The Vatican, as a recognised state, cannot be subject to the jurisdiction of other states, an extension of the old British maxim rex non potest peccare, the king can do no wrong.
Vatican spokesman Joaquin Navarro-Valls confirmed as much. “It’s obvious and reasonable,” he told Allen, “that the Holy See would present its positions as a sovereign entity to the American state department, and recall the immunity for its acts that international law anticipates.”
Normal inter-state diplomacy at work . . . and the legal rationale for the Vatican’s recent brush-off to the Murphy commission – not a pompous rejoinder to someone who doesn’t understand diplomatic etiquette, but the deployment of an essential legal weapon in the Vatican armoury for protecting itself.
Rice replied that it was for the Vatican to assert immunity in the Kentucky court itself, and it has pleaded immunity successfully in, by Allen’s reckoning, some two dozen US cases.
A 1976 law, the Foreign Sovereign Immunities Act, did make it easier, however, to sue sovereign entities in US courts under certain conditions – notably, when that entity engages in commercial activity in the US or its agents cause injury there by “tortious” act or omission.
In an Oregon case that is breaking new ground, Holy See vs John Doe, the supreme court last month agreed to hear an argument from a lower court that the Vatican can be sued – the "tortious" exception to immunity could apply because an abusive Irish priest, Andrew Ronan, could be argued to have been its agent.
The suit sought damages from the Vatican (and the archdiocese of Portland, the bishop of Chicago, and the Order of the Friar Servants) for sexual abuse in 1965 and 1966 by Ronan who had admitted abusing a child in Armagh, was transferred to Chicago and then Portland where he abused four others.
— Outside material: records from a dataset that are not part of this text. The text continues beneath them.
(* ===== verification/TdbFile.v ===== *)
(** * The tdb file

    The trivial database library in [lib/tdb/common]: [io.c], [freelist.c],
    [tdb.c], the read-only traversal of [traverse.c] and the creation of a file
    in [open.c], down to the bytes of the memory-mapped file.

    A file is a header, a table with the head of the free list and of every hash
    chain, and records that tile the rest; each record has a header and, in its
    last four bytes, its size (the tailer), by which a record that is freed finds
    its left neighbour.

    One process works on the file under the chain locks; whether a lock is
    granted, whether the lock on a single record is free, whether the file can be
    extended and how far an extension gets that fails are answers of the
    environment.  The byte order is that of
    the machine ([TDB_CONVERT] is not set).  The offsets of the source are 32-bit:
    a request that would take the file past 4 GiB makes the C code overwrite or
    truncate it; the model stops there, sets [tdb_overflow] and fails. *)
From Stdlib Require Import SpecFloat.
From S2P Require Import Prelude.

Module Tdb.

(** ** Bytes of a file *)

Definition read_at (off len : Z) (m : bytes) : bytes := slice (Z.to_nat off) (Z.to_nat len) m.
Definition write_at (off : Z) (buf m : bytes) : bytes :=
  take (Z.to_nat off) m ++ buf ++ drop (Z.to_nat off + length buf) m.

Definition TDB_MAGIC : Z := 637606297. (* 0x26011999 *)
Definition TDB_FREE_MAGIC : Z := 3657360998. (* ~TDB_MAGIC *)
Definition TDB_DEAD_MAGIC : Z := 4276215469. (* 0xFEE1DEAD *)
Definition TDB_VERSION : Z := 637606253. (* 0x26011967 + 6 *)
Definition TDB_HASH_RWLOCK_MAGIC : Z := 195893841. (* 0xbad1a51 *)
Definition TDB_PAD_BYTE : Z := 66.
Definition TDB_PAD_U32 : Z := 1111638594. (* 0x42424242 *)
Definition FREELIST_TOP : Z := 168.
Definition TDB_RECOVERY_HEAD : Z := 44.
Definition TDB_SEQNUM_OFS : Z := 48.

(** [struct tdb_record] *)
Record tdb_record := mk_rec {
  next : Z;
  rec_len : Z;
  key_len : Z;
  data_len : Z;
  full_hash : Z;
  magic : Z;
}.
Definition sizeof_rec : Z := 24.

Definition rec_bytes (r : tdb_record) : bytes :=
  le_bytes 4 (next r) ++ le_bytes 4 (rec_len r) ++ le_bytes 4 (key_len r)
  ++ le_bytes 4 (data_len r) ++ le_bytes 4 (full_hash r) ++ le_bytes 4 (magic r).
Definition rec_of_bytes (p : bytes) : tdb_record :=
  mk_rec (le_val (slice 0 4 p)) (le_val (slice 4 4 p)) (le_val (slice 8 4 p))
    (le_val (slice 12 4 p)) (le_val (slice 16 4 p)) (le_val (slice 20 4 p)).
The church knew of his admissions of abuse and failed to act against him or notify the police.
Among those cases where the Vatican successfully pleaded immunity is the long-running Alperin vs Vatican Bank, a case originally filed in San Francisco in 1999. The plaintiffs are Serb, Jewish, Roma and Ukrainian concentration camp survivors and their relatives and organisations representing over 300,000 Holocaust victims and their heirs. Their claim is for the return of some $50 million of the treasury of the Ustashe, the genocidal, Nazi-collaborating government of Croatia that, according to the US state department and others, was illicitly transferred to the Vatican, the Franciscan Order, and other banks after the end of the war.
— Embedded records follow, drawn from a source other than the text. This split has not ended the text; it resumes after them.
(* ===== verification/TdbLayout.v ===== *)
(** * The layout of a tdb file

    What the bytes of a tdb file mean: an [image] has the header, the head of the
    free list, the heads of the hash chains and the records by their offset.
    [repr m A] says that the bytes [m] are the image [A], where records, and what
    is left of extensions that failed, tile the data area; [gap_repr m A off n]
    allows [n] unformatted bytes at [off].  Every read and
    write the library does is described here once, at the level of images; the
    other files never look at bytes again. *)
From S2P Require Import Prelude TdbFile.
Import Tdb.

(** ** Lists of bytes *)

Lemma read_at_app pre d post off len :
  off = dsize pre → len = dsize d → read_at off len (pre ++ d ++ post) = d.
Proof.
  intros -> ->. unfold read_at, dsize, slice. rewrite !Nat2Z.id, drop_app_length. by rewrite take_app_length.
Qed.

Lemma write_at_app pre old buf post off :
  off = dsize pre → length old = length buf →
  write_at off buf (pre ++ old ++ post) = pre ++ buf ++ post.
Proof.
  intros -> Hl. unfold write_at, dsize. rewrite Nat2Z.id, take_app_length.
  by rewrite <- Hl, <- drop_drop, drop_app_length, drop_app_length.
Qed.

Lemma dsize_le_bytes n z : dsize (le_bytes n z) = Z.of_nat n.
Proof. unfold dsize. by rewrite length_le_bytes. Qed.

(** ** Records *)

Record rec_ok (r : tdb_record) : Prop := {
  rec_ok_next : is_u32 (next r);
  rec_ok_len : is_u32 (rec_len r);
  rec_ok_klen : is_u32 (key_len r);
  rec_ok_dlen : is_u32 (data_len r);
  rec_ok_hash : is_u32 (full_hash r);
  rec_ok_magic : is_u32 (magic r);
}.

Lemma le_val_u32 z : is_u32 z → le_val (le_bytes 4 z) = z.
Proof. intros. apply le_val_bytes_small. unfold is_u32 in *. lia. Qed.

Lemma length_rec_bytes r : length (rec_bytes r) = 24%nat.
Proof. unfold rec_bytes. rewrite !length_app, !length_le_bytes. done. Qed.
Lemma dsize_rec_bytes r : dsize (rec_bytes r) = 24.
Proof. unfold dsize. by rewrite length_rec_bytes. Qed.

Lemma rec_of_rec_bytes r : rec_ok r → rec_of_bytes (rec_bytes r) = r.
Proof.
  intros [H1 H2 H3 H4 H5 H6]. destruct r as [a b c d e f]; cbn in H1, H2, H3, H4, H5, H6.
  apply le_val_u32 in H1, H2, H3, H4, H5, H6.
  unfold rec_of_bytes, rec_bytes. cbn [next rec_len key_len data_len full_hash magic].
  f_equal; [exact H1|exact H2|exact H3|exact H4|exact H5|exact H6].
Qed.

(** A record of the file: its header and its body without the tailer. *)
Record block := mk_block { b_rec : tdb_record; b_body : bytes }.
Definition block_bytes (b : block) : bytes :=
  rec_bytes (b_rec b) ++ b_body b ++ le_bytes 4 (sizeof_rec + rec_len (b_rec b)).
Definition b_size (b : block) : Z := 28 + dsize (b_body b).
Record block_ok (b : block) : Prop := {
  block_ok_rec : rec_ok (b_rec b);
  block_ok_len : rec_len (b_rec b) = dsize (b_body b) + 4;
}.
#[export] Hint Resolve rec_ok_next rec_ok_len rec_ok_klen rec_ok_dlen rec_ok_hash rec_ok_magic
  block_ok_rec : ctdb.

Lemma dsize_block_bytes b : dsize (block_bytes b) = b_size b.
Proof. unfold block_bytes, b_size. rewrite !dsize_app, dsize_rec_bytes, dsize_le_bytes. lia. Qed.
Lemma b_size_pos b : 28 <= b_size b.
Proof. unfold b_size. pose proof (dsize_nonneg (b_body b)). lia. Qed.

(** A piece of the data area: a record, or what is left of an extension of the
    file that failed, which ends in a word that is not the size of a record. *)
Inductive seg := Rec (b : block) | Rest (raw : bytes).
Definition seg_bytes (s : seg) : bytes := match s with Rec b => block_bytes b | Rest raw => raw end.
Definition rest_ok (raw : bytes) : Prop :=
  28 <= dsize raw ∧ ∃ body tl, raw = body ++ le_bytes 4 tl ∧ (tl = 0 ∨ tl = TDB_PAD_U32).
Definition seg_ok (s : seg) : Prop := match s with Rec b => block_ok b | Rest raw => rest_ok raw end.
Lemma seg_size_pos s : seg_ok s → 28 <= dsize (seg_bytes s).
Proof. destruct s as [b|raw]; cbn [seg_ok seg_bytes]; [rewrite dsize_block_bytes; intros _; apply b_size_pos|by intros [? _]]. Qed.

Definition segs_bytes (ss : list seg) : bytes := mjoin (seg_bytes <$> ss).
Lemma segs_bytes_app a b : segs_bytes (a ++ b) = segs_bytes a ++ segs_bytes b.
Proof. unfold segs_bytes. by rewrite fmap_app, join_app. Qed.
Lemma segs_bytes_cons s ss : segs_bytes (s :: ss) = seg_bytes s ++ segs_bytes ss.
Proof. done. Qed.
Lemma segs_bytes_rec b ss : segs_bytes (Rec b :: ss) = block_bytes b ++ segs_bytes ss.
Proof. done. Qed.
Lemma segs_bytes_one b : segs_bytes [Rec b] = block_bytes b.
Proof. apply app_nil_r. Qed.

(** ** The records by offset *)

Fixpoint heap (base : Z) (ss : list seg) : gmap Z block :=
  match ss with
  | [] => ∅
  | Rec b :: ss => <[base := b]> (heap (base + b_size b) ss)
  | Rest raw :: ss => heap (base + dsize raw) ss
  end.

Lemma heap_range base ss p b :
  heap base ss !! p = Some b → base <= p ∧ p + b_size b <= base + dsize (segs_bytes ss).
Proof.
  revert base. induction ss as [|[c|raw] ss IH]; intros base; cbn [heap]; [done|..];
    rewrite segs_bytes_cons, dsize_app; cbn [seg_bytes]; pose proof (dsize_nonneg (segs_bytes ss)).
  - rewrite lookup_insert_Some, dsize_block_bytes. pose proof (b_size_pos c). intros [[-> ->]|[_ Hl]]; [lia|]. apply IH in Hl. lia.
  - intros Hl. apply IH in Hl. pose proof (dsize_nonneg raw). lia.
Qed.

(** Records do not overlap. *)
Lemma heap_disjoint base ss p b q c :
  heap base ss !! p = Some b → heap base ss !! q = Some c → p < q → p + b_size b <= q.
Proof.
  revert base. induction ss as [|[d|raw] ss IH]; intros base; cbn [heap]; [done| |by apply IH]. rewrite !lookup_insert_Some.
  intros [[<- <-]|[_ Hp]] [[<- <-]|[_ Hq]] Hlt.
  - lia.
  - apply heap_range in Hq. lia.
  - apply heap_range in Hp. pose proof (b_size_pos d). lia.
  - by eapply IH.
Qed.

Lemma heap_lookup_split base ss p b :
  heap base ss !! p = Some b → ∃ pre post, ss = pre ++ Rec b :: post ∧ p = base + dsize (segs_bytes pre).
Proof.
  revert base. induction ss as [|s ss IH]; intros base; [done|].
  assert (∀ base', base' = base + dsize (seg_bytes s) → heap base' ss !! p = Some b →
    ∃ pre post, s :: ss = pre ++ Rec b :: post ∧ p = base + dsize (segs_bytes pre)) as Hs.
  { intros base' Eb (pre & post & -> & ->)%IH. exists (s :: pre), post. split; [done|]. rewrite segs_bytes_cons, dsize_app. lia. }
  destruct s as [c|raw]; cbn [heap]; [|by apply Hs].
  rewrite lookup_insert_Some. intros [[-> ->]|[_ Hl]]; [|apply (Hs (base + b_size c)); [cbn [seg_bytes]; by rewrite dsize_block_bytes|done]].
  exists [], ss. split; [done|]. change (dsize (segs_bytes [])) with 0. lia.
Qed.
In 2007 the Vatican got itself off the hook, leaving the Franciscans alone to fight the case, a ruling that puts the deeply anomalous position of the Vatican in sharp relief – while it may not be sued, an international Catholic order, and indeed any other international religious body, may.
In order not to jeopardise that valuable position, Vatican sources admitted to the NCR, the Holy See remained reluctant to enter into the details of sex abuse policy in the US. Indeed, Colm O'Gorman argues most plausibly that the failure of the Vatican to promulgate a mandatory worldwide code of conduct, with a reporting requirement – particularly important in the developing world – stems precisely from a fear of acknowledging its authority over national churches and implicitly conceding that priests and bishops, whom it appoints, are actually its agents in a legal sense.
It has also been careful for the same reason to insist repeatedly on the responsibility of the Irish dioceses for the issue.
The remarkable special position of the Catholic Church in international law is also reflected both in the diplomatic immunity of its nuncios and in its position at the United Nations.
Unlike any other religious organisation or NGO, the Holy See (not the Vatican state) participates in the business of the UN as a “non-member state permanent observer”, a designation that entitles it to participate but not vote in the General Assembly. It is allowed in practice also both to attend and vote at UN-sponsored international conferences.
Because such meetings operate by consensus the Holy See has played an important, some argue deeply reactionary, role in debates on a wide range of social policy issues from population, to the rights of women, to Aids. That has prompted a campaign led by the US organisation Catholics for Choice to have the status and rights of the Holy See at the UN reduced to that of any other observer NGO.
In the wake of the Murphy report, it is arguable that while Ireland should maintain a strong relationship at diplomatic level with an organisation representing one billion faithful, it is worth considering whether that should necessarily be conducted on a state-to-state basis. With all that that entails.